Neusser haben zusammen mit zwei Künstlern aus Armenien am Sevansee gearbeitet

Künstler in Neuss : Neusser Künstler im Austausch mit Armenien

Im Kulturzentrum am Sevansee der Werhahn-Mees-Stiftung haben Neusser zusammen mit zwei Künstlern aus Armenien gearbeitet.

Das Ende des Aufenthalts markiert eine Ausstellung in einer Galerie in Yerevan, aber sie soll nicht das Ende des Projekts sein. Zum ersten Mal haben vier Künstler aus Neuss zusammen mit zwei Kollegen aus Armenien gearbeitet, im Kulturzentrum der Werhahn-Mees-Stiftung in dem Dorf Tzovadsard am Sevansee.

Das Kulturzentrum der Stiftung am Sevansee. Foto: Wehrhahn-Mees-Stiftung

Der Bildhauer Martin Hensel, die Malerinnen Angela Harmeier und Beate Krempe sowie Monika Werhahn-Mees haben auf Einladung der Stiftung und mit finanzieller Unterstützung des Neusser Kulturamtes zwei Wochen am Sevansee zusammen mit den armenischen Künstlern Artur Assoyan und Samvel Kazarian gearbeitet und das Ergebnis in der Galerie Darland gezeigt. Im April nächsten Jahres soll genau diese Ausstellung dann im Romaneum gezeigt werden.

Für Beate Krempe war es schon der zweite Besuch im Kulturzentrum der Stiftung.

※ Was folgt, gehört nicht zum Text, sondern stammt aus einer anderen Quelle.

(** Two watchers on one subscription: the callback 2 is not called. *)
Lemma second_watcher_of_an_event_is_never_called_witness :
  watchers watched_twice !! 0 = Some (watcher_of 0 1) /\
  watchers watched_twice !! 1 = Some (watcher_of 0 2) /\
  Utils.fire 0 watched_twice = (fst (Utils.fire 0 watched_twice), Returned [1]) /\
  ([1] = [] \/ [1] = calls (callbacks (watcher_of 0 1))) /\
  Utils.fire 1 (fst (Utils.fire 0 watched_twice)) = (fst (Utils.fire 0 watched_twice), Returned []).
Proof.
  assert (watchers watched_twice !! 0 = Some (watcher_of 0 1)) as H1
    by (vm_compute; reflexivity).
  assert (watchers watched_twice !! 1 = Some (watcher_of 0 2)) as H2
    by (vm_compute; reflexivity).
  assert (Utils.fire 0 watched_twice = (fst (Utils.fire 0 watched_twice), Returned [1])) as H3
    by (vm_compute; reflexivity).
  exact (conj H1 (conj H2 (conj H3
    (second_watcher_of_an_event_is_never_called 0 1 (watcher_of 0 1) (watcher_of 0 2)
       watched_twice _ [1] H1 H2 eq_refl eq_refl eq_refl H3)))).
Defined.

(** Two subscriptions of one name, each with its watcher: every
    notification calls a callback. *)
Lemma two_events_of_one_name_are_delivered_every_time_witness :
  watchers subscribed_twice !! 0 = Some (watcher_of 0 1) /\
  watchers subscribed_twice !! 1 = Some (watcher_of 1 2) /\
  events subscribed_twice !! 0 = Some (event_of "T0" 0) /\
  events subscribed_twice !! 1 = Some (event_of "T1" 1) /\
  "T0" <> "T1" /\
  exists (w1 w2 w3 : World) (first : list EventCallback),
    Utils.fire 0 subscribed_twice = (w1, Returned first) /\
    Utils.fire 1 w1 = (w2, Returned (calls (callbacks (watcher_of 1 2)))) /\
    Utils.fire 0 w2 = (w3, Returned (calls (callbacks (watcher_of 0 1)))) /\
    Utils.fire 1 w3 = (w2, Returned (calls (callbacks (watcher_of 1 2)))).
Proof.
  assert (watchers subscribed_twice !! 0 = Some (watcher_of 0 1)) as H1
    by (vm_compute; reflexivity).
  assert (watchers subscribed_twice !! 1 = Some (watcher_of 1 2)) as H2
    by (vm_compute; reflexivity).
  assert (events subscribed_twice !! 0 = Some (event_of "T0" 0)) as H3
    by (vm_compute; reflexivity).
  assert (events subscribed_twice !! 1 = Some (event_of "T1" 1)) as H4
    by (vm_compute; reflexivity).
  assert ("T0" <> "T1") as H5 by discriminate.
  exact (conj H1 (conj H2 (conj H3 (conj H4 (conj H5
    (two_events_of_one_name_are_delivered_every_time 0 1 (watcher_of 0 1)
       (watcher_of 1 2) (event_of "T0" 0) (event_of "T1" 1) subscribed_twice
       H1 H2 eq_refl eq_refl eq_refl H3 H4 H5)))))).
Defined.

End UtilsMore.
(** C5: for every block with the LZ4 magic, [decompressBlock] returns a
    result only if its chunk stream is a sequence of chunks such that
    (i) the decoded bytes are the result and their total is the target size,
    (ii) no chunk writes past the target buffer,
    (iii) the stream holds nothing but these chunks, the one with bit 0x80
         set in its flag byte being the last, and
    (iv) no flag byte has a bit other than 0x80 set: a chunk with such a
         flag byte makes the call return an error. *)
Theorem decompressBlock_LZ4_success_only_if block expected result :
  Magic block = BlockMagicLZ4 ->
  decompressBlock lz4 block expected = inl result ->
  let '(targetSize, data) := resolveTarget block expected in
  exists cs,
    parsesAs lz4 targetSize data [] [] cs
    /\ (result = decodedBytes cs /\ len result = targetSize)
    /\ (forall pre c post, cs = pre ++ c :: post ->
          len (decodedBytes pre) + len (cDecoded c) <= targetSize)
    /\ (data = flat_map frame cs
        /\ terminal (last cs (mkChunk 0 0 0 0 [] []))
        /\ Forall (fun c => ~ terminal c) (removelast cs))
    /\ Forall flagsKnown cs.
Proof.
  intros Hmagic. unfold decompressBlock, resolveTarget. rewrite Hmagic.
  change (String.eqb BlockMagicLZ4 BlockMagicCOPY) with false.
  change (String.eqb BlockMagicLZ4 BlockMagicLZ4) with true. cbn [negb].
  set (t0 := if 0 <? UncompressedSize block then _ else _).
  destruct (t0 <=? 0); [discriminate|].
  match goal with |- context [let '(_, _) := ?x in _] => destruct x as [targetSize data] end.
  destruct (chunkLoop lz4 _ targetSize data [] []) as [[out rest]|e] eqn:Hloop; [|discriminate].
  destruct (negb (len out =? targetSize)) eqn:Et; [discriminate|].
  destruct (negb (len rest =? 0)) eqn:Er; [discriminate|].
  intros [= <-].
  apply negb_false_iff, Z.eqb_eq in Et. apply negb_false_iff, Z.eqb_eq in Er.
  apply len_zero in Er. subst rest.
  apply chunkLoop_parses in Hloop. destruct Hloop as (consumed & cs & Hd & Hp & Hres).
  rewrite app_nil_r in Hd. subst consumed. cbn [app] in Hres.
  exists cs. pose proof (parsesAs_facts _ _ _ _ _ Hp) as (Hdata & _ & Hfl & _ & Hlast & Hrem & Hfit).
  split; [exact Hp|]. split; [split; [exact Hres|exact Et]|].
  split; [|split; [repeat split; assumption|exact Hfl]].
  intros pre c post Heq. specialize (Hfit pre c post Heq). change (len []) with 0 in Hfit. lia.
Qed.

(** A flag byte with an unknown bit stops the chunk loop with an error. *)
Lemma chunkLoop_rejects_unknown_flags fuel targetSize b0 b1 b2 flags r out dict :
  Z.ldiff flags 128 <> 0 ->
  chunkLoop lz4 (S fuel) targetSize (b0 :: b1 :: b2 :: flags :: r) out dict
  = inr (ErrUnknownFlags flags).
Proof.
  intros Hf. cbn [chunkLoop].
  destruct (len (b0 :: b1 :: b2 :: flags :: r) <? 4) eqn:E.
  - apply Z.ltb_lt in E. unfold len in E. cbn [length] in E. lia.
  - cbn [firstn skipn nth]. apply Z.eqb_neq in Hf. rewrite Hf. reflexivity.
Qed.

(** The step bound of the chunk loop is never reached. *)
Lemma chunkLoop_steps_enough fuel targetSize : forall r out dict,
  (length r < fuel)%nat ->
  chunkLoop lz4 fuel targetSize r out dict <> inr ErrOutOfSteps.
Proof.
  induction fuel as [|fuel IH]; intros r out dict Hfuel; [lia|]. cbn [chunkLoop].
  destruct (len r <? 4) eqn:E4; [discriminate|]. apply Z.ltb_ge in E4. cbv zeta.
  destruct (negb (Z.ldiff _ 128 =? 0)); [discriminate|].
  destruct (_ || _) eqn:Ec; [discriminate|].
  destruct (_ - _ <=? 0); [discriminate|].
  destruct (lz4 _ _ _); [|discriminate].
  destruct (negb (Z.land _ 128 =? 0)); [discriminate|].
  apply IH. rewrite !length_skipn. unfold len in E4. lia.
Qed.

End WithLZ4.

Lemma storedCodec_fits src want dict out :
  storedCodec src want dict = Some out -> len out <= want.
Proof.
  unfold storedCodec. destruct (len src <=? want) eqn:E; [|discriminate].
  intros [= <-]. now apply Z.leb_le.
Qed.

Lemma decompressBlock_LZ4_witness :
  let '(targetSize, data) := resolveTarget sample_block 3 in
  exists cs,
    parsesAs storedCodec targetSize data [] [] cs
    /\ ([7; 8; 9] = decodedBytes cs /\ len [7; 8; 9] = targetSize)
    /\ (forall pre c post, cs = pre ++ c :: post ->
          len (decodedBytes pre) + len (cDecoded c) <= targetSize)
    /\ (data = flat_map frame cs
        /\ terminal (last cs (mkChunk 0 0 0 0 [] []))
        /\ Forall (fun c => ~ terminal c) (removelast cs))
    /\ Forall flagsKnown cs.
Proof.
  apply (decompressBlock_LZ4_success_only_if storedCodec storedCodec_fits sample_block 3 [7; 8; 9]);
    reflexivity.
Defined.

End EddsProofs.

(* ===================================================================== *)
(** * internal/imageset: writing then reading *)
(* ===================================================================== *)

Module ImagesetProofs.
Import Imageset ImagesetSpec.

(** ** Characters *)

Lemma allAscii_complete (P : ascii -> bool) :
  forallb P allAscii = true -> forall c, P c = true.
Proof.
  intros Hall c. rewrite forallb_forall in Hall. apply Hall.
  unfold allAscii. rewrite <- (ascii_nat_embedding c).
  apply in_map, in_seq. pose proof (nat_ascii_bounded c). lia.
Qed.
(** The description of a JSON value that [UnmarshalTypeError.Value] holds. *)
Definition json_kind (v : json) : string :=
  match v with
  | JNull => "null"
  | JBool _ => "bool"
  | JNumber _ => "number"
  | JString _ => "string"
  | JArray _ => "array"
  | JObject _ => "object"
  end.

(** Object keys are matched to struct fields without regard to ASCII
    case (none of the four field names contains a letter with a
    non-ASCII fold). *)
Definition lower (c : ascii) : ascii :=
  let n := nat_of_ascii c in
  if (65 <=? n)%nat && (n <=? 90)%nat then ascii_of_nat (n + 32) else c.

Fixpoint foldName (s : string) : string :=
  match s with
  | EmptyString => EmptyString
  | String c s' => String (lower c) (foldName s')
  end.

Inductive field := FID | FTitle | FCompleted | FCreatedAt.

Definition field_of_key (key : string) : option field :=
  let k := foldName key in
  if String.eqb k "id" then Some FID
  else if String.eqb k "title" then Some FTitle
  else if String.eqb k "completed" then Some FCompleted
  else if String.eqb k "created_at" then Some FCreatedAt
  else None.

(** [s[n:]] on a Go string: a run-time panic when [n] exceeds the length. *)
Fixpoint slice_from (n : nat) (s : string) : option string :=
  match n, s with
  | O, _ => Some s
  | S _, EmptyString => None
  | S n', String _ s' => slice_from n' s'
  end.

Section Service.

(** [time.Time], its zero value, and [Time.UnmarshalJSON] applied to a
    JSON value other than [null] ([None] when it reports an error). *)
Variable Time : Type.
Variable zero_time : Time.
Variable time_UnmarshalJSON : json -> option Time.

(** ** The entity *)

Record Todo := mkTodo {
  ID : Z;
  Title : string;
  Completed : bool;
  CreatedAt : Time
}.

(** The zero value of the struct. *)
Definition zero_Todo : Todo :=
  {| ID := 0; Title := ""; Completed := false; CreatedAt := zero_time |}.

Definition with_ID (id : Z) (t : Todo) : Todo :=
  {| ID := id; Title := Title t; Completed := Completed t;
     CreatedAt := CreatedAt t |}.

(** ** The storage engine: the table [todos] of [EnsureMigration] *)

(** The columns of a row besides its primary key. *)
Record Row := mkRow {
  title : string;
  completed : bool;
  created_at : Time
}.

Record DB := mkDB {
  todos : gmap Z Row;          (* id |-> title, completed, created_at *)
  seq : Z;                     (* sqlite_sequence: largest id handed out *)
  now : Time;                  (* CURRENT_TIMESTAMP *)
  fault : option engine_error  (* the condition every statement meets *)
}.

Definition max_int64 : Z := 2 ^ 63 - 1.

(** The largest id in the table, if the table has a row. *)
Definition max_rowid (m : gmap Z Row) : option Z :=
  foldr (λ k acc, Some (from_option (Z.max k) k acc)) None
        (fst <$> map_to_list m).

(** The id that AUTOINCREMENT gives the next row: one more than the
    largest id in the table (1 for an empty table), and more than every
    id handed out before; none once the largest 64-bit id has been in
    use (SQLITE_FULL). *)
Definition next_rowid (db : DB) : option Z :=
  let v := match max_rowid (todos db) with
           | None => Some 1
           | Some top => if max_int64 <=? top then None else Some (top + 1)
           end in
  match v with
  | None => None
  | Some v => if max_int64 <=? seq db then None
              else Some (Z.max v (seq db + 1))
  end.

(** INSERT INTO todos (title) VALUES (?): the row gets the next id,
    [completed] and [created_at] take their column defaults.  Of the
    [sql.Result] that [Exec] returns, the model keeps the part the
    statement defines: the generated id for INSERT, the number of rows
    affected for UPDATE and DELETE. *)
Definition exec_insert (ttl : string) (db : DB) : DB * (error + Z) :=
  match fault db with
  | Some e => (db, inl (ErrEngine e))
  | None =>
      match next_rowid db with
      | None => (db, inl (ErrEngine (SqliteError SQLITE_FULL)))
      | Some id =>
          let row := {| title := ttl; completed := false;
                        created_at := now db |} in
          ({| todos := <[id := row]> (todos db); seq := id;
              now := now db; fault := fault db |},
           inr id)
      end
  end.

(** UPDATE todos SET title = ?, completed = ? WHERE id = ? *)
Definition exec_update (ttl : string) (done : bool) (id : Z) (db : DB)
  : DB * (error + Z) :=
  match fault db with
  | Some e => (db, inl (ErrEngine e))
  | None =>
      match todos db !! id with
      | None => (db, inr 0)
      | Some old =>
          let row := {| title := ttl; completed := done;
                        created_at := created_at old |} in
          ({| todos := <[id := row]> (todos db); seq := seq db;
              now := now db; fault := fault db |},
           inr 1)
      end
  end.
Lemma round2_lower (lo : Z) (q : Q) :
  inject_Z lo <= q -> inject_Z lo <= inject_Z (round_half_even (q * 100)) / 100.
Proof.
  intros Hlo.
  assert (H1 : inject_Z (lo * 100) <= q * 100)
    by (rewrite inject_Z_mult; change (inject_Z 100) with 100; lra).
  apply round_half_even_mono in H1. rewrite round_half_even_Z in H1.
  rewrite Zle_Qle, inject_Z_mult in H1. change (inject_Z 100) with 100 in H1.
  apply Qle_shift_div_l; [reflexivity|exact H1].
Qed.

Lemma round2_upper (hi : Z) (q : Q) :
  q <= inject_Z hi -> inject_Z (round_half_even (q * 100)) / 100 <= inject_Z hi.
Proof.
  intros Hhi.
  assert (H2 : q * 100 <= inject_Z (hi * 100))
    by (rewrite inject_Z_mult; change (inject_Z 100) with 100; lra).
  apply round_half_even_mono in H2. rewrite round_half_even_Z in H2.
  rewrite Zle_Qle, inject_Z_mult in H2. change (inject_Z 100) with 100 in H2.
  apply Qle_shift_div_r; [reflexivity|exact H2].
Qed.

Lemma Qeq_bool_false_pos (x : Q) : 0 < x -> Qeq_bool x 0 = false.
Proof.
  intros H. destruct (Qeq_bool x 0) eqn:E; [|reflexivity].
  apply Qeq_bool_eq in E. lra.
Qed.

Lemma Qdiv_bounds (a b : Q) : 0 <= a -> a <= b -> 0 < b -> 0 <= a / b <= 1.
Proof.
  intros Ha Hab Hb. split.
  - apply Qle_shift_div_l; [exact Hb|lra].
  - apply Qle_shift_div_r; [exact Hb|lra].
Qed.

(** X8. For a part between 0 and the total, [calculate_percentage]
    returns a number between 0 and 100: 0 for a total of 0, and 100 when
    the part is the whole of a positive total. *)
Theorem calculate_percentage_bounds (part total : Q) :
  0 <= part -> part <= total ->
  exists p,
    calculate_percentage (Fin part) (Fin total) = Fin p /\
    0 <= p <= 100 /\
    (total == 0 -> p == 0) /\
    (0 < total -> part == total -> p == 100).
Proof.
  intros Hpart Hle. unfold calculate_percentage. cbn [Num.eqb].
  destruct (Qeq_bool total 0) eqn:E.
  - apply Qeq_bool_eq in E. exists 0. split; [reflexivity|].
    split; [lra|]. split; [reflexivity|]. intros H. lra.
  - assert (Hpos : 0 < total).
    { apply Qeq_bool_neq in E. destruct (Qlt_le_dec 0 total) as [H|H]; [exact H|].
      exfalso. apply E. lra. }
    cbn [Num.div mul round2]. eexists. split; [reflexivity|].
    destruct (Qdiv_bounds part total Hpart Hle Hpos) as [H0 H1].
    split; [|split].
    + split.
      * apply (round2_lower 0). change (inject_Z 0) with 0. lra.
      * apply (round2_upper 100). change (inject_Z 100) with 100. lra.
    + intros H. lra.
    + intros _ Heq.
      assert (Hq : part / total * 100 == 100).
      { rewrite Heq. field. lra. }
      apply Qle_antisym.
      * apply (round2_upper 100). rewrite Hq. apply Qle_refl.
      * apply (round2_lower 100). rewrite Hq. apply Qle_refl.
Qed.

Lemma calculate_percentage_bounds_witness :
  exists p,
    calculate_percentage (Fin 1) (Fin 3) = Fin p /\
    0 <= p <= 100 /\
    (3 == 0 -> p == 0) /\
    (0 < 3 -> 1 == 3 -> p == 100).
Proof.
  apply (calculate_percentage_bounds 1 3); [discriminate|discriminate].
Defined.

Lemma last_middle {A} (x y : A) (mid : list A) : last (x :: mid ++ [y])%list = Some y.
Proof. change (x :: mid ++ [y])%list with ((x :: mid) ++ [y])%list. apply last_snoc. Qed.

(** X9. On a series of at least two numbers that starts with a positive
    value and ends with one that is not negative, [calculate_growth_rate]
    depends on the first and the last value only; the rate is at least
    -100, not negative when the series ends at or above its start, and
    not positive when it ends at or below it. *)
Theorem calculate_growth_rate_ends (a b : Q) (mid : list num) :
  0 < a -> 0 <= b ->
  exists g,
    calculate_growth_rate (Fin a :: mid ++ [Fin b])%list = Fin g /\
    calculate_growth_rate [Fin a; Fin b] = Fin g /\
    -100 <= g /\ (a <= b -> 0 <= g) /\ (b <= a -> g <= 0).
Proof.
  intros Ha Hb. unfold calculate_growth_rate.
  replace (length (Fin a :: mid ++ [Fin b])%list <? 2)%nat with false
    by (symmetry; apply Nat.ltb_ge; cbn; rewrite length_app; cbn; lia).
  rewrite last_middle. cbn [List.head length Nat.ltb Nat.leb last Num.eqb].
  rewrite (Qeq_bool_false_pos a Ha). cbn [Num.sub Num.div mul round2].
  eexists. split; [reflexivity|]. split; [reflexivity|].
  assert (Hq : (b - a) / a * 100 == b / a * 100 - 100) by (field; lra).
  assert (H0 : 0 <= b / a) by (apply Qle_shift_div_l; [exact Ha|lra]).
  split; [|split].
  - apply (round2_lower (-100)). change (inject_Z (-100)) with (-100). lra.
  - intros Hab. apply (round2_lower 0). change (inject_Z 0) with 0.
    assert (H1 : 1 <= b / a) by (apply Qle_shift_div_l; [exact Ha|lra]). lra.
  - intros Hba. apply (round2_upper 0). change (inject_Z 0) with 0.
    assert (H1 : b / a <= 1) by (apply Qle_shift_div_r; [exact Ha|lra]). lra.
Qed.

Aber der erste, an dem nur Künstler beteiligt waren. Auch wenn der deutsche Alltag sie längst wieder in den Fängen hat – Krempe ist immer noch begeistert von den Begegnungen mit den Menschen dort, von den Ausflügen und dem Kennenlernen der armenischen Landschaft und Kultur.

„Jeder von uns hatte vorher eine Themenliste erarbeitet“, sagt sie, „aber gerade der Sevansee hat uns immer wieder zu unserer Arbeit inspiriert.“ Martin Hensel zum Beispiel habe aus dem Fundholz des Sees, das die Stiftung gelagert hatte, nachdem der See tiefer gelegt worden sei (inzwischen sei der Wasserspiegel wieder gestiegen), Skulpturen gemacht.

Krempe hatte immer Zeichenstift und Block dabei, diese Zeichnungen dann in Collagen verarbeitet. Der Besuch eines Friedhofes mit hunderten Grabstätten und Kreuzsteinen in allen Größen und aus allen Jahrhunderten habe sie besonders beeindruckt. „Viele alte Frauen sitzen dort, stricken Strümpfe und Topflappen, die sie verkaufen“, sagt Monika Werhahn-Mees und ergänzt: „Das sind herrliche Motive zum Zeichnen und Photographieren.“ „Diese Frauen sind eins mit ihrer Kultur“, sagt Krempe und zeigt auf eine Arbeit, in der ein Frauenkopf aus einem Kreuzstein herauszuwachsen scheint.

Völlig überrascht wurden die Neusser hingegen von Herzlichkeit und Aufwand, die mit einer Einladung zu einem Gymnasium in Gavar verbunden war. Die Werhahn-Mees-Stiftung hatte dort die Renovierung eines Klassenzimmers finanziert: „Der Bürgermeister, der Polizeichef, Schüler, die getrommelt und getanzt haben für uns, die Lehrer, die Schulleiterin – alle waren da und haben uns hochoffiziell begrüßt“, erzählt die Stiftungsgründerin und staunt immer noch ob dieses Empfangs für die Neusser. Rund 5000 Euro hat die Stiftung investiert – und Gavar mit der Zusage verlassen, das nächste Klassenzimmer in Angriff zu nehmen.

Allerdings zeigten sich in Armenien auch die Schattenseiten: „Obwohl eine ganze Menge Steine im Weg lagen, haben wir eine kreative und fruchtbare Zeit verbracht“, sagt Werhahn-Mees zwar und meint das auch wörtlich. „Seit der ,Samtenen Revolution’ 2018 haben sich die Gesetze verändert, niemand weiß genau, was er tun darf und was nicht. Alle haben die sowjetische und die korrupte Zeit noch in den Knochen und haben Angst“, sagt die Stiftungsgründerin und muss zusammen mit Artur Assoyan auch immer wieder gegen nachbarlichen Widerstand im Dorf Tzovadsard kämpfen.